Hyung Do Kwon walked into a Manhattan courtroom on Thursday, calm and collected, as if the $40 billion collapse of Terraform Labs wasn’t sitting on his shoulders. His plea? “Not guilty.”
But The U.S. government isn’t playing games. A new indictment filed just before his court appearance added a money laundering charge to an already quite long list. Securities fraud, commodities fraud, wire fraud—you name it, it’s in there.
Federal prosecutors claim Kwon ran Terraform Labs like a smoke-and-mirrors show, feeding investors a steady diet of lies while moving over $10,000 in what they call “criminally derived property” through crypto and wire transfers.
A $40 billion illusion
The story prosecutors are painting isn’t pretty. They say Terraform’s products didn’t work as advertised. Instead, they were allegedly tweaked behind the scenes to create the illusion of a decentralized financial system.

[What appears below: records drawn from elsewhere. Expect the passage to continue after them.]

(* ===== verification/InterfaceConfig.v ===== *)
(** * The configuration of a tunnel interface

    [client/daemon/interfaceconfig.{h,cpp}]: what the daemon is told about a tunnel, its JSON
    and the text WireGuard reads on Windows.  Texts of addresses are the library's
    ([QHostAddress]); a [QString] whose being null matters is an option. *)

From S2P Require Import Prelude Json IpAddress Lines.

(** [QHostAddress(const QString &)], [QHostAddress::parseSubnet] and [toString()]. *)
Class HostText := {
  parseAddress : string -> QHostAddress;
  parseSubnet : string -> QHostAddress * Z;
  addressText : QHostAddress -> string
}.

(** A [QString] that may be null; compared with [==] a null one is the empty one. *)
Abbreviation QString := (option string).
Definition qs (s : QString) : string := default "" s.

(** [obj.value(k).toString()]: null unless the value is a string. *)
Definition to_qstring (v : option json) : QString :=
  match v with Some (JStr s) => Some s | _ => None end.

Inductive HopType := SingleHop | MultiHopEntry | MultiHopExit.

#[export] Instance HopType_eq_dec : EqDecision HopType.
Proof. solve_decision. Defined.

(** [QMetaEnum::valueToKey]. *)
Definition hop_key (h : HopType) : string :=
  match h with
  | SingleHop => "SingleHop"
  | MultiHopEntry => "MultiHopEntry"
  | MultiHopExit => "MultiHopExit"
  end.

Record InterfaceConfig := mkConfig {
  m_hopType : HopType;
  m_privateKey : string;
  m_deviceIpv4Address : QString;
  m_deviceIpv6Address : QString;
  m_serverIpv4Gateway : string;
  m_serverIpv6Gateway : string;
  m_serverPublicKey : string;
  m_serverIpv4AddrIn : QString;
  m_serverPskKey : QString;
  m_serverIpv6AddrIn : QString;
  m_primaryDnsServer : string;
  m_secondaryDnsServer : string;
  m_serverPort : Z;
  m_deviceMTU : Z;
  m_persistentKeepalive : string;
  m_allowedIPAddressRanges : list IPAddress;
  m_excludedAddresses : list string;
  m_vpnDisabledApps : list string;
  m_allowedDnsServers : list string;
  m_killSwitchEnabled : bool;
  m_junkPacketCount : string;
  m_junkPacketMinSize : string;
  m_junkPacketMaxSize : string;
  m_initPacketJunkSize : string;
  m_responsePacketJunkSize : string;
  m_cookieReplyPacketJunkSize : string;
  m_transportPacketJunkSize : string;
  m_initPacketMagicHeader : string;
  m_responsePacketMagicHeader : string;
  m_underloadPacketMagicHeader : string;
  m_transportPacketMagicHeader : string;
  m_specialJunk : list (string * string);
  m_headerProtectionKey : string;
  m_contentPaddingAddition : string;
  m_rekeyAfterTime : string;
  m_rekeyTimeout : string;
  m_rejectAfterTime : string;
  m_keepaliveTimeout : string;
  m_maxHandshakeAttempts : string;
  m_randomTrailers : string;
  m_disableCookies : string
}.

(** ** JSON *)

Section Text.
Context `{HostText}.

(** [IPAddress::toString]. *)
Definition ip_text (ip : IPAddress) : string :=
  addressText (m_address ip) +:+ "/" +:+ pretty (m_prefixLength ip).

Definition range_json (i : IPAddress) : json :=
  JObj (oof [("address", JStr (addressText (m_address i)));
             ("range", JInt (m_prefixLength i));
             ("isIpv6", JBool (bool_decide (type i = IPv6Protocol)))]).

Definition resolves_names (h : HopType) : bool :=
  bool_decide (h = MultiHopExit) || bool_decide (h = SingleHop).

Definition toJson (c : InterfaceConfig) : obj :=
  let json := oof [("hopType", JStr (hop_key (m_hopType c)));
                   ("privateKey", JStr (m_privateKey c));
                   ("deviceIpv4Address", JStr (qs (m_deviceIpv4Address c)));
                   ("deviceIpv6Address", JStr (qs (m_deviceIpv6Address c)));
                   ("serverPublicKey", JStr (m_serverPublicKey c));
                   ("serverPskKey", JStr (qs (m_serverPskKey c)));
                   ("serverIpv4AddrIn", JStr (qs (m_serverIpv4AddrIn c)));
                   ("serverIpv6AddrIn", JStr (qs (m_serverIpv6AddrIn c)));
                   ("serverPort", JInt (m_serverPort c));
                   ("deviceMTU", JInt (m_deviceMTU c))] in
  let json := if str_empty (m_persistentKeepalive c) then json
              else oset "persistentKeepalive" (JStr (m_persistentKeepalive c)) json in
  let json :=
    if resolves_names (m_hopType c) then
      oset "secondaryDnsServer" (JStr (m_secondaryDnsServer c))
        (oset "primaryDnsServer" (JStr (m_primaryDnsServer c))
          (oset "serverIpv6Gateway" (JStr (m_serverIpv6Gateway c))
            (oset "serverIpv4Gateway" (JStr (m_serverIpv4Gateway c)) json)))
    else json in
  let json := oset "allowedIPAddressRanges"
                (JArr (map range_json (m_allowedIPAddressRanges c))) json in
  let json := oset "excludedAddresses" (JArr (map JStr (m_excludedAddresses c))) json in
  let json := oset "allowedDnsServers" (JArr (map JStr (m_allowedDnsServers c))) json in
  oset "vpnDisabledApps" (JArr (map JStr (m_vpnDisabledApps c))) json.

(** ** The text of a tunnel *)

(** [QStringList::join(", ")]. *)
Fixpoint comma_join (l : list string) : string :=
  match l with
  | [] => ""
  | [x] => x
  | x :: r => x +:+ ", " +:+ comma_join r
  end.

Definition setting (key value : string) : string := key +:+ " = " +:+ value.

(** A line written only when the value is not empty. *)
Definition opt_line (key value : string) : list string :=
  if str_empty value then [] else [setting key value].

(** The macro [VALIDATE]: a value that would end its line makes the whole text empty. *)
Definition validated (c : InterfaceConfig) : bool :=
  forallb one_line
    [m_privateKey c; qs (m_deviceIpv4Address c); qs (m_deviceIpv6Address c);
     m_serverIpv4Gateway c; m_serverIpv6Gateway c; m_serverPublicKey c;
     qs (m_serverIpv4AddrIn c); qs (m_serverIpv6AddrIn c)].

Definition addresses (c : InterfaceConfig) : list string :=
  omap id [m_deviceIpv4Address c; m_deviceIpv6Address c].

Definition dnsServers (c : InterfaceConfig) : list string :=
  [m_primaryDnsServer c]
  ++ (if str_empty (m_secondaryDnsServer c) then [] else [m_secondaryDnsServer c])
  ++ (if String.eqb (m_primaryDnsServer c) (m_serverIpv4Gateway c)
      then [m_serverIpv6Gateway c] else []).

(** The parameters of AmneziaWG in the order they are written; [m_specialJunk] is a [QMap]. *)
Definition parameters (c : InterfaceConfig) : list (string * string) :=
  [("Jc", m_junkPacketCount c); ("JMin", m_junkPacketMinSize c);
    ("JMax", m_junkPacketMaxSize c); ("S1", m_initPacketJunkSize c);
    ("S2", m_responsePacketJunkSize c); ("S3", m_cookieReplyPacketJunkSize c);
    ("S4", m_transportPacketJunkSize c); ("H1", m_initPacketMagicHeader c);
    ("H2", m_responsePacketMagicHeader c); ("H3", m_underloadPacketMagicHeader c);
    ("H4", m_transportPacketMagicHeader c)]
  ++ m_specialJunk c
  ++ [("HeaderProtectionKey", m_headerProtectionKey c);
    ("ContentPaddingAddition", m_contentPaddingAddition c);
    ("RekeyAfterTime", m_rekeyAfterTime c); ("RekeyTimeout", m_rekeyTimeout c);
    ("RejectAfterTime", m_rejectAfterTime c); ("KeepaliveTimeout", m_keepaliveTimeout c);
    ("MaxHandshakeAttempts", m_maxHandshakeAttempts c); ("RandomTrailers", m_randomTrailers c);
    ("DisableCookies", m_disableCookies c)].

(** The section [Interface]. *)
Definition interface_lines (extra : list (string * string)) (c : InterfaceConfig) : list string :=
  ["[Interface]"; setting "PrivateKey" (m_privateKey c);
   setting "Address" (comma_join (addresses c))]
  ++ (if (m_deviceMTU c =? 0)%Z then [] else [setting "MTU" (pretty (m_deviceMTU c))])
  ++ (if str_empty (m_primaryDnsServer c) then []
      else [setting "DNS" (comma_join (dnsServers c))])
  ++ concat (map (fun kv => opt_line kv.1 kv.2) (parameters c))
  ++ map (fun kv => setting kv.1 kv.2) extra.

(** The section [Peer], after an empty line. *)
Definition peer_lines (c : InterfaceConfig) : list string :=
  [""; "[Peer]"; setting "PublicKey" (m_serverPublicKey c);
   setting "Endpoint" (qs (m_serverIpv4AddrIn c) +:+ ":" +:+ pretty (m_serverPort c));
   setting "AllowedIPs" (comma_join (map ip_text (m_allowedIPAddressRanges c)))]
  ++ opt_line "PersistentKeepalive" (m_persistentKeepalive c).

(** [toWgConf]; [QMap]s are lists in the order of their keys. *)
Definition toWgConf (extra : list (string * string)) (c : InterfaceConfig) : string :=
  if negb (validated c) then ""
  else match addresses c with
       | [] => ""
       | _ => unlines (interface_lines extra c ++ peer_lines c)
       end.
End Text.

(** [awgBoolToUapi]. *)
Definition awgBoolToUapi (value : string) : string :=
  let v := to_lower (trimmed value) in
  if String.eqb v "on" || String.eqb v "1" || String.eqb v "true" || String.eqb v "t"
     || String.eqb v "yes" then "1" else "0".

Authorities in South Korea accused Kwon of fraud and capital markets violations, but the man was nowhere to be found. That kicked off an international manhunt, ending in Montenegro in March 2023, where he was caught trying to board a flight to the UAE with a fake Costa Rican passport.
Fast forward to December 2024, and Montenegro handed Kwon over to U.S. officials. The transfer went down at the Podgorica airport, and FBI agents wasted no time bringing him stateside. South Korea had also requested his extradition, but the U.S. won the tug-of-war.
In court, Kwon pleaded not guilty. His attorneys have stayed tight-lipped so far, but they’ve got their work cut out for them. The government is armed with years of alleged false disclosures, misleading social media posts, and evidence of shady financial transactions. Why does Kwon even bother?